La Séduction
- Carsten Sprotte
- 3 days ago
- 3 min read
Updated: 1 day ago
Let Spring do its thing!

When was the last time you seduced? Or the last time you were seduced?
It required a life in France for me to hear such questions without a knee-jerk of shame. The French language confers the exuberance of seduction, as what I dare also name the essence of Spring.
Having been raised as an American (and a devout Christian at that), the word seduction has always sounded sinister, shameful, and sinful. What could be more morally abhorrent than a seductive woman?
“For the lips of a seductive woman drop as a honeycomb, and her mouth is smoother than oil:
But her end is bitter as wormwood, sharp as a two-edged sword.
Her feet go down to death; her steps take hold on hell.” - Proverbs 5:3
There is plenty of wisdom to be gleaned from this and the following verses, but once framed in such terms, can seduction be understood as something other than vice? Is it even possible to refer to seduction in virtuous terms? Even without the fundamentalist Christian undertones, seduction and seductiveness have a pejorative ring to them in English. Is that also your impression?
It’s fair to say that France and the French language seduced me entirely, and I do not fault them for doing so. When I first heard the word séduction, I imagined it was the exact equivalent of the English word. It turns out that the French word has double the definitions and is far more nuanced in its usage. It took me years to get a sense of it.
First of all, it's far more commonly used in French than in English, both in its noun and verb forms (la séduction, séduire). To confirm my intuition, I consulted the Google Ngram viewer of the entire corpus in English (seduce) and French (séduire). If you read a French book, you are almost nine times more likely to come across the word than in English.
More importantly, the French language allows for a broader context for usage. In my marketing and sales studies, for example, I remember learning “comment séduire le client” (how to seduce your clients).
“Nous avons été séduits par….”
In a business context, think nothing of it if a man or woman states that they have been seduced by your flair or some other quality, referring either to you or your organization. This at least is my experience in management consulting with French firms. Whether it be through their intelligence, their manners, their looks, or their charisma, management consultants often seemed set in a seductive mode.

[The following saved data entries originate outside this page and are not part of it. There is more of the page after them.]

Definition validate_energy_window (w : EnergyWindow) : validated :=
  let* _ := require (in_range 1 5 (ew_level w)) (FieldConstraint "level") in
  let* _ := _validate_minute (ew_starts_at w) "starts_at" in
  let* _ := _validate_minute (ew_ends_at w) "ends_at" in
  if utc (ew_ends_at w) <=? utc (ew_starts_at w)
  then Err (ModelValidator "energy window must end after it starts") else Ok tt.

Definition _validate_activity_placement (a : PlanActivity) : validated :=
  match pa_flexibility a with
  | FIXED | PROTECTED =>
      match pa_fixed_start a, pa_fixed_end a with
      | Some fixed_start, Some fixed_end =>
          if floor_minutes (utc fixed_end - utc fixed_start) =? pa_duration_minutes a
          then Ok tt
          else Err (ModelValidator "duration_minutes must match the fixed interval")
      | _, _ =>
          Err (ModelValidator "fixed and protected activities require fixed_start and fixed_end")
      end
  | FLEXIBLE =>
      match pa_fixed_start a, pa_fixed_end a with
      | None, None => Ok tt
      | _, _ => Err (ModelValidator "flexible activities cannot define a fixed interval")
      end
  end.

(** The [Field(...)] and [NonEmptyText] constraints of [PlanActivity]. *)
Definition activity_fields (a : PlanActivity) : validated :=
  let* _ := require (nonempty (pa_activity_id a)) (FieldConstraint "activity_id") in
  let* _ := require (nonempty (pa_title a)) (FieldConstraint "title") in
  let* _ := require (in_range 1 1440 (pa_duration_minutes a)) (FieldConstraint "duration_minutes") in
  let* _ := require (forallb nonempty (pa_dependencies a)) (FieldConstraint "dependencies") in
  let* _ := require (in_range 0 1440 (pa_travel_minutes_before a))
              (FieldConstraint "travel_minutes_before") in
  let* _ := require (in_range 0 1440 (pa_travel_minutes_after a))
              (FieldConstraint "travel_minutes_after") in
  let* _ := require (in_range 1 5 (pa_energy_required a)) (FieldConstraint "energy_required") in
  let* _ := require (in_range 0 10 (pa_goal_weight a)) (FieldConstraint "goal_weight") in
  let* _ := require (in_range 0 10 (pa_importance a)) (FieldConstraint "importance") in
  let* _ := require (nonempty_opt (pa_display_group a)) (FieldConstraint "display_group") in
  let* _ := require (nonempty_opt (pa_display_title a)) (FieldConstraint "display_title") in
  require (forallb nonempty (pa_guidance a)) (FieldConstraint "guidance").

Definition validate_activity (a : PlanActivity) : validated :=
  let* _ := activity_fields a in
  let* _ := validate_minute_opt "fixed_start" (pa_fixed_start a) in
  let* _ := validate_minute_opt "fixed_end" (pa_fixed_end a) in
  let* _ := validate_minute_opt "earliest_start" (pa_earliest_start a) in
  let* _ := validate_minute_opt "latest_end" (pa_latest_end a) in
  let* _ := validate_minute_opt "deadline" (pa_deadline a) in
  let* _ := _validate_activity_placement a in
  let* _ := raise_if (pa_recover_missed_deadline a && bool_decide (pa_deadline a = None))
              (ModelValidator "deadline recovery requires an explicit deadline") in
  let* _ := raise_if
              (match pa_latest_end a, pa_earliest_start a with
               | Some latest_end, Some earliest_start => utc latest_end <=? utc earliest_start
               | _, _ => false
               end) (ModelValidator "latest_end must follow earliest_start") in
  raise_if (bool_decide (pa_activity_id a ∈ pa_dependencies a))
    (ModelValidator "an activity cannot depend on itself").

Definition validate_existing_block (b : ExistingPlanBlock) : validated :=
  let* _ := require (nonempty (eb_block_id b)) (FieldConstraint "block_id") in
  let* _ := require (nonempty (eb_activity_id b)) (FieldConstraint "activity_id") in
  let* _ := require (nonempty (eb_title b)) (FieldConstraint "title") in
  let* _ := _validate_minute (eb_starts_at b) "starts_at" in
  let* _ := _validate_minute (eb_ends_at b) "ends_at" in
  if utc (eb_ends_at b) <=? utc (eb_starts_at b)
  then Err (ModelValidator "baseline block must end after it starts") else Ok tt.

Definition opt_list {A : Type} (o : option A) : list A :=
  match o with Some x => [x] | None => [] end.

Definition activity_timestamps (a : PlanActivity) : list datetime :=
  opt_list (pa_fixed_start a) ++ opt_list (pa_fixed_end a)
  ++ opt_list (pa_earliest_start a) ++ opt_list (pa_latest_end a) ++ opt_list (pa_deadline a).

(** Every timestamp of the snapshot that must be a real local time of its zone. *)
Definition snapshot_timestamps (r : DayPlanRequest) : list datetime :=
  [dr_window_start r; dr_window_end r]
  ++ map ew_starts_at (dr_energy_windows r) ++ map ew_ends_at (dr_energy_windows r)
  ++ concat (map activity_timestamps (dr_activities r)).

Definition validate_timestamp (z : zone) (value : datetime) : validated :=
  let* _ := _validate_minute value "planner timestamp" in
  let local := astimezone z (utc value) in
  if negb (dt_local local =? dt_local value)
  then Err (ModelValidator ("nonexistent local time: " +:+ isoformat value))
  else if negb (dt_offset local =? dt_offset value)
  then Err (ModelValidator ("timestamp offset does not match " +:+ zone_key z +:+ ": "
                            +:+ isoformat value))
  else Ok tt.

(** The system zone database: [ZoneInfo(key)] succeeds on its domain. *)
Abbreviation zone_db := (string → option tzdata).

Definition validate_snapshot (db : zone_db) (r : DayPlanRequest) : validated :=
  match db (dr_timezone r) with
  | None => Err (ModelValidator ("unknown timezone: " +:+ dr_timezone r))
  | Some data =>
      let z := mk_zone (dr_timezone r) data in
      let* _ := validate_all (validate_timestamp z) (snapshot_timestamps r) in
      let* _ := raise_if (utc (dr_window_end r) <=? utc (dr_window_start r))
                  (ModelValidator "planning window must end after it starts") in
      let* _ := raise_if
                  (negb (date_of (astimezone z (utc (dr_window_start r))) =? dr_plan_date r))
                  (ModelValidator "window_start must fall on plan_date") in
      let* _ := raise_if (negb (bool_decide (NoDup (map pa_activity_id (dr_activities r)))))
                  (ModelValidator "duplicate activity_id") in
      raise_if (negb (bool_decide (NoDup (map eb_block_id (dr_baseline_blocks r)))))
        (ModelValidator "duplicate baseline block_id")
  end.

(** [DayPlanRequest(...)]: field constraints, nested models, then the snapshot. *)
Definition validate_request (db : zone_db) (r : DayPlanRequest) : validated :=
  let* _ := require (nonempty (dr_timezone r)) (FieldConstraint "timezone") in
  let* _ := require (1 <=? dr_state_revision r) (FieldConstraint "state_revision") in
  let* _ := require (1 <=? dr_expected_state_revision r)
              (FieldConstraint "expected_state_revision") in
  let* _ := validate_all validate_activity (dr_activities r) in
  let* _ := validate_all validate_energy_window (dr_energy_windows r) in
  let* _ := validate_all validate_existing_block (dr_baseline_blocks r) in
  validate_snapshot db r.

(** [WeekPlanRequest(...)] adds the exact 168-hour horizon. *)
Definition validate_week (db : zone_db) (r : DayPlanRequest) : validated :=
  let* _ := validate_request db r in
  raise_if (negb (utc (dr_window_end r) - utc (dr_window_start r) =? 7 * day))
    (ModelValidator "week planning requires exactly 10,080 elapsed minutes").

(** [ZoneInfo(request.timezone)].  A validated request has a known zone. *)
Definition request_zone (db : zone_db) (r : DayPlanRequest) : zone :=
  mk_zone (dr_timezone r)
    (default {| tz_initial := 0; tz_transitions := [] |} (db (dr_timezone r))).

(** ** Result models *)

Inductive PlanStatus := FEASIBLE | PARTIAL | INFEASIBLE.

Inductive PlanBlockKind := KFIXED | KFLEXIBLE | KPROTECTED | KTRAVEL | KAVAILABLE.

#[export] Instance PlanBlockKind_eq_dec : EqDecision PlanBlockKind.
Proof. solve_decision. Defined.

Inductive ExplanationCode := EFIXED | EPROTECTED | ESCHEDULED | EOVERDUE | EINFEASIBLE.

#[export] Instance ExplanationCode_eq_dec : EqDecision ExplanationCode.
Proof. solve_decision. Defined.

Inductive UnscheduledReason :=
| FIXED_CONFLICT | MISSING_DEPENDENCY | DEPENDENCY_UNSCHEDULED | NO_CAPACITY.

That said, if you were to refer to someone as “un grand séducteur”, it would be understood as a warning to avoid getting snared. Still, to be a “grand séducteur” is not such a bad thing in French: it speaks of one’s innate ability to influence others in a way that is not necessarily against their will, since we can all be tempted to let ourselves be seduced just as we can be tempted to seduce others.
With a little help from the French, seducing and being seduced, maybe it’s time we consider the extravagant seduction deployed by nature.
Does not the irresistible upsurge of Spring seduce us time and time again? Is not this grandiose display of blossoms driving the bees into a frenzy an example of seduction par excellence?
So if you despair at the spectacle of this ranting and raving world, don’t try to think your way out of it. Just let yourself be entirely seduced by the irrepressible attraction of the springtime, and beyond any particular season, by the ineffable beauty of life that has no other plan than to draw you into its dance.
La Vie est une grande séductrice pour celui ou celle qui se laisse séduire.